Ввиду всего этого Чарнецкий строго-настрого приказал усилить в войске предосторожности и рассылать во все стороны разведчиков — нет ли поблизости проклятых запорожцев или даже самого гетмана с войском.
Как бы то ни было, но поляки в этот день достигли Суботова[42].
Весь этот день, вследствие ли тревог, всегда неизбежных в военное время, вследствие ли просто физических причин, но Чарнецкому весь этот день было не по себе. Он часто задумывался, машинально водя рукою по своим длинным седым усам, отдавал приказания и снова их отменял, а когда показалось Суботово и он увидел суботовскую церковь, где, как он знал, был похоронен Богдан Хмельницкий, странная улыбка прозмеилась под его седыми усами, а изрезанное морщинами лицо мгновенно покрылось краскою. Это была краска стыда и негодования. Он вспомнил, как когда-то в этом Суботове он, гордая отрасль древнего рода, всегда претендовавшего на корону польскую, он, Стефан Чарнецкий, был пленником у хлопа, у Хмельницкого! Лицо Чарнецкого побагровело. Рана на щеке, которую когда-то пробила насквозь хлопская стрела, во время штурма Монастырища, теперь налилась кровью.

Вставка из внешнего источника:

(* ===== verification/WolfCrypt.v ===== *)
(** wolfCrypt's primitives, as parameters with the laws the code relies on.

    Each class lists the calls of one family; contexts are abstract types, so
    that an operation is what it does to them.  Return codes are not part of
    these functions: a call that can fail is preceded by [wc_call] of
    [Operation], and the functions here give the result of a call that
    succeeded.  The [...Ok] classes state documented behaviour: a digest of
    parts is the digest of their concatenation, a key derivation of [n] bytes is
    a prefix of a longer one, outputs have the length asked for. *)

From stdpp Require Import base decidable list.
From Stdlib Require Import ZArith Lia.
From Stdlib Require Import Strings.Byte.
From S2P Require Import Prelude.
From S2P Require Import Values.

#[local] Open Scope Z_scope.

(** * Hashes *)

(** The enumerators of [enum wc_HashType] that the code names. *)
Inductive wc_HashType : Set :=
| WC_HASH_TYPE_NONE
| WC_HASH_TYPE_MD5
| WC_HASH_TYPE_SHA
| WC_HASH_TYPE_SHA224
| WC_HASH_TYPE_SHA256
| WC_HASH_TYPE_SHA384
| WC_HASH_TYPE_SHA512
| WC_HASH_TYPE_SHA512_224
| WC_HASH_TYPE_SHA512_256
| WC_HASH_TYPE_SHA3_224
| WC_HASH_TYPE_SHA3_256
| WC_HASH_TYPE_SHA3_384
| WC_HASH_TYPE_SHA3_512
| WC_HASH_TYPE_SHAKE128
| WC_HASH_TYPE_SHAKE256.

#[global] Instance wc_HashType_eq_dec : EqDecision wc_HashType.
Proof. solve_decision. Defined.

(** [wc_HashGetDigestSize] is not positive for a hash that is not compiled in. *)
Class WolfCryptDigest : Type := {
  WC_MAX_DIGEST_SIZE : Z;
  wc_HashGetDigestSize : wc_HashType -> Z }.

(** The hash contexts that [psa_hash_engine.c] keeps in a union; the algorithm
    selects the member ([wc_InitSha256_ex], [wc_Sha256Update], [wc_Sha256Copy],
    and so on).  [wc_hash] is the contents of a context in memory.  A context may
    hold pointers, to itself or to buffers of its own, so that contents belong to
    the address at which the context was initialised or to which it was copied.
    The digest sizes are constants of wolfCrypt's headers. *)
Class WolfCryptHash : Type := {
  wc_hash : Type;
  (** algorithm, address *)
  wc_hash_init : Z -> nat -> wc_hash;
  wc_hash_update : Z -> wc_hash -> list byte -> wc_hash;
  (** algorithm, source, address of the target *)
  wc_hash_copy : Z -> wc_hash -> nat -> wc_hash;
  wc_hash_final : Z -> wc_hash -> list byte;
  WC_MD5_DIGEST_SIZE : Z;
  RIPEMD_DIGEST_SIZE : Z;
  WC_SHA_DIGEST_SIZE : Z;
  WC_SHA224_DIGEST_SIZE : Z;
  WC_SHA256_DIGEST_SIZE : Z;
  WC_SHA384_DIGEST_SIZE : Z;
  WC_SHA512_DIGEST_SIZE : Z;
  WC_SHA512_224_DIGEST_SIZE : Z;
  WC_SHA512_256_DIGEST_SIZE : Z;
  WC_SHA3_224_DIGEST_SIZE : Z;
  WC_SHA3_256_DIGEST_SIZE : Z;
  WC_SHA3_384_DIGEST_SIZE : Z;
  WC_SHA3_512_DIGEST_SIZE : Z;
  ASCON_HASH256_SZ : Z }.

(** [hashes alg p h m]: the contents [h] are those of a context at the address [p]
    that has absorbed the message [m].  Contents that are moved to another address
    byte by byte are a context there for RIPEMD-160 and Ascon-Hash256 only, whose
    structures hold numbers and no pointer. *)
Class WolfCryptHashOk (W : WolfCryptHash) : Type := {
  digest : Z -> list byte -> list byte;
  hashes : Z -> nat -> wc_hash -> list byte -> Prop;
  hash_init_spec alg p : hashes alg p (wc_hash_init alg p) [];
  hash_update_spec alg p h m d : hashes alg p h m -> hashes alg p (wc_hash_update alg h d) (m ++ d);
  hash_copy_spec alg p q h m : hashes alg p h m -> hashes alg q (wc_hash_copy alg h q) m;
  hash_move_spec alg p q h m :
    alg = PSA_ALG_RIPEMD160 \/ alg = PSA_ALG_ASCON_HASH256 -> hashes alg p h m -> hashes alg q h m;
  hash_final_spec alg p h m : hashes alg p h m -> wc_hash_final alg h = digest alg m }.

(** * MACs *)

Class WolfCryptHmac : Type := {
  Hmac : Type;
  wc_HmacSetKey : wc_HashType -> list byte -> Hmac;
  wc_HmacUpdate : Hmac -> list byte -> Hmac;
  wc_HmacFinal : Hmac -> list byte }.

Class WolfCryptHmacOk (D : WolfCryptDigest) (W : WolfCryptHmac) : Type := {
  hmac : wc_HashType -> list byte -> list byte -> list byte;
  hmac_spec h key parts :
    wc_HmacFinal (fold_left wc_HmacUpdate parts (wc_HmacSetKey h key)) = hmac h key (concat parts);
  hmac_length h key msg :
    0 < wc_HashGetDigestSize h -> zlen (hmac h key msg) = wc_HashGetDigestSize h }.

(** AES-CMAC; [wc_CmacFinal] gives at most as many bytes as it is asked for. *)
Class WolfCryptCmac : Type := {
  Cmac : Type;
  wc_InitCmac_ex : list byte -> Cmac;
  wc_CmacUpdate : Cmac -> list byte -> Cmac;
  wc_CmacFinal : Cmac -> Z -> list byte }.

Definition WC_AES_BLOCK_SIZE : Z := 16.

Class WolfCryptCmacOk (W : WolfCryptCmac) : Type := {
  cmac : list byte -> list byte -> list byte;
  cmac_spec key parts size :
    4 <= size <= WC_AES_BLOCK_SIZE ->
    wc_CmacFinal (fold_left wc_CmacUpdate parts (wc_InitCmac_ex key)) size
    = take (Z.to_nat size) (cmac key (concat parts));
  cmac_length key msg : zlen (cmac key msg) = WC_AES_BLOCK_SIZE }.

(** * Key derivation *)

(** The MAC identifiers of [wc_PRF_TLS] that the code names. *)
Inductive mac_algorithm : Set := no_mac | sha256_mac | sha384_mac | sha512_mac.

#[global] Instance mac_algorithm_eq_dec : EqDecision mac_algorithm.
Proof. solve_decision. Defined.

(** Lengths are the last arguments; [wc_PBKDF2_ex] takes the iteration count
    before it. *)
Class WolfCryptKdf : Type := {
  wc_HKDF_Extract_ex : wc_HashType -> list byte -> list byte -> list byte;
  wc_HKDF_Expand_ex : wc_HashType -> list byte -> list byte -> Z -> list byte;
  wc_PRF_TLS : mac_algorithm -> list byte -> list byte -> list byte -> Z -> list byte;
  wc_PBKDF2_ex : wc_HashType -> list byte -> list byte -> Z -> Z -> list byte }.

(** [f n] is the first [n] bytes of one stream. *)
Definition streaming (f : Z -> list byte) : Prop :=
  (forall n, 0 <= n -> zlen (f n) = n) /\
  (forall m n, 0 <= m <= n -> f m = take (Z.to_nat m) (f n)).

Class WolfCryptKdfOk (D : WolfCryptDigest) (W : WolfCryptKdf) : Prop := {
  max_digest_size : WC_MAX_DIGEST_SIZE <= 64;
  digest_size_max h : wc_HashGetDigestSize h <= WC_MAX_DIGEST_SIZE;
  extract_length h salt ikm :
    0 < wc_HashGetDigestSize h -> zlen (wc_HKDF_Extract_ex h salt ikm) = wc_HashGetDigestSize h;
  expand_streaming h prk info : streaming (wc_HKDF_Expand_ex h prk info);
  prf_streaming m secret label seed : streaming (wc_PRF_TLS m secret label seed);
  pbkdf2_streaming h password salt cost : streaming (wc_PBKDF2_ex h password salt cost) }.

(** * Extendable output *)

(** [wc_Shake]: [Absorb] takes the whole input once, [SqueezeBlocks] gives whole
    blocks; the algorithm selects SHAKE128 or SHAKE256. *)
Class WolfCryptShake : Type := {
  wc_Shake : Type;
  wc_InitShake : Z -> wc_Shake;
  wc_Shake_Absorb : Z -> wc_Shake -> list byte -> wc_Shake;
  wc_Shake_SqueezeBlocks : Z -> wc_Shake -> Z -> list byte * wc_Shake }.

(** [shake alg msg n] is the first [n] bytes of the output on [msg]; a context
    that has absorbed [msg] and given [k] blocks goes on from there. *)
Class WolfCryptShakeOk (W : WolfCryptShake) (rate : Z -> Z) : Type := {
  shake : Z -> list byte -> Z -> list byte;
  squeezed : Z -> wc_Shake -> list byte -> Z -> Prop;
  shake_streaming alg msg : streaming (shake alg msg);
  shake_absorb_spec alg msg : squeezed alg (wc_Shake_Absorb alg (wc_InitShake alg) msg) msg 0;
  shake_squeeze_spec alg s msg k n :
    squeezed alg s msg k -> 0 <= k -> 0 <= n ->
    let '(out, s') := wc_Shake_SqueezeBlocks alg s n in
    squeezed alg s' msg (k + n) /\
    shake alg msg (rate alg * (k + n)) = shake alg msg (rate alg * k) ++ out }.

(** * Diffie-Hellman *)

(** The shared secret of a private key and a peer's public key. *)
Class WolfCryptDh : Type := {
  wc_curve25519_shared_secret_ex : list byte -> list byte -> list byte;
  wc_curve448_shared_secret_ex : list byte -> list byte -> list byte;
  (** curve, private key, peer's point *)
  wc_ecc_shared_secret : Z -> list byte -> list byte -> list byte }.

(** * Streams *)

Lemma streaming_length f n : streaming f -> 0 <= n -> zlen (f n) = n.
Proof. intros [H _]. apply H. Qed.

Lemma streaming_prefix f m n : streaming f -> 0 <= m <= n -> f m = take (Z.to_nat m) (f n).
Proof. intros [_ H]. apply H. Qed.

(** Prefixes of one list are a stream as far as it goes. *)
Lemma take_take_prefix (l : list byte) m n :
  0 <= m <= n -> take (Z.to_nat m) l = take (Z.to_nat m) (take (Z.to_nat n) l).
Proof. intros. rewrite take_take. f_equal. lia. Qed.

(** A part of a stream does not depend on how far it was computed. *)
Lemma streaming_slice f m n k :
  streaming f -> 0 <= m -> 0 <= n -> m + n <= k -> slice (f k) m n = slice (f (m + n)) m n.
Proof.
  intros Hf Hm Hn Hk. rewrite (streaming_prefix f (m + n) k) by (done || lia).
  by rewrite slice_take by lia.
Qed.

(** Two parts in a row. *)
Lemma streaming_app f m a b :
  streaming f -> 0 <= m -> 0 <= a -> 0 <= b ->
  slice (f (m + (a + b))) m (a + b) = slice (f (m + a)) m a ++ slice (f (m + a + b)) (m + a) b.
Proof.
  intros Hf Hm Ha Hb. rewrite slice_app by done. f_equal; [by apply streaming_slice; (done || lia)|].
  by rewrite Z.add_assoc.
Qed.

(** What a computation adds to a prefix. *)
Lemma streaming_extend f m n out :
  streaming f -> 0 <= m -> 0 <= n -> f (m + n) = f m ++ out -> out = slice (f (m + n)) m n.
Proof.
  intros Hf Hm Hn Heq. pose proof (streaming_length f m Hf Hm) as Hlm.
  pose proof (streaming_length f (m + n) Hf ltac:(lia)) as Hlmn. rewrite Heq, zlen_app in Hlmn.
  rewrite Heq. unfold slice, zlen in *. rewrite drop_app_length' by lia. symmetry. apply take_ge. lia.
Qed.
(* ===== verification/KeyPolicy.v ===== *)
(** Key policies ([src/psa_key_storage.c]): the usage flags, the algorithm a
    policy permits, and the intersection of two policies that
    [psa_copy_key] stores in the copy; and the checks that enforce a policy
    when a key is used for a MAC ([src/psa_mac.c]), a signature
    ([src/psa_asymmetric_api.c]) or an AEAD ([src/psa_aead.c]).

    [narrows x r] relates a policy to what the intersection makes of it
    ([alg_intersect_narrows]); for each check, a lemma says that what it admits
    under [r] it admits under [x], where that holds, and examples exhibit where it
    does not. *)

From stdpp Require Import base decidable list.
From Stdlib Require Import ZArith Lia.
From S2P Require Import Prelude.
From S2P Require Import Values.

#[local] Open Scope Z_scope.

(** * Usage flags *)

Definition wolfpsa_usage_mask : Z :=
  fold_left Z.lor
    [PSA_KEY_USAGE_COPY; PSA_KEY_USAGE_ENCRYPT; PSA_KEY_USAGE_DECRYPT;
     PSA_KEY_USAGE_SIGN_MESSAGE; PSA_KEY_USAGE_VERIFY_MESSAGE;
     PSA_KEY_USAGE_SIGN_HASH; PSA_KEY_USAGE_VERIFY_HASH; PSA_KEY_USAGE_DERIVE;
     PSA_KEY_USAGE_VERIFY_DERIVATION; PSA_KEY_USAGE_WRAP; PSA_KEY_USAGE_UNWRAP]
    PSA_KEY_USAGE_EXPORT.

Definition wolfpsa_usage_flags_valid (usage : Z) : bool :=
  Z.land usage (Z.lnot wolfpsa_usage_mask) =? 0.

(** * Length wildcards *)

Definition wolfpsa_tag_len_permitted (concrete_len min_len : Z) : bool :=
  if min_len =? 0 then concrete_len =? 0
  else (concrete_len =? 0) || (min_len <=? concrete_len).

— Я отомщу тебе, быдло! — бормотал он. — Отомщу, хотя тебя и похоронили с царскими почестями. Все это твое дело: ты посеял эти драконовы зубы — они теперь выросли в людей, в разбойников… Но я выбью эти проклятые зубы!
Суботово было занято без сопротивления, так как в нем не оставалось ни одного казацкого отряда.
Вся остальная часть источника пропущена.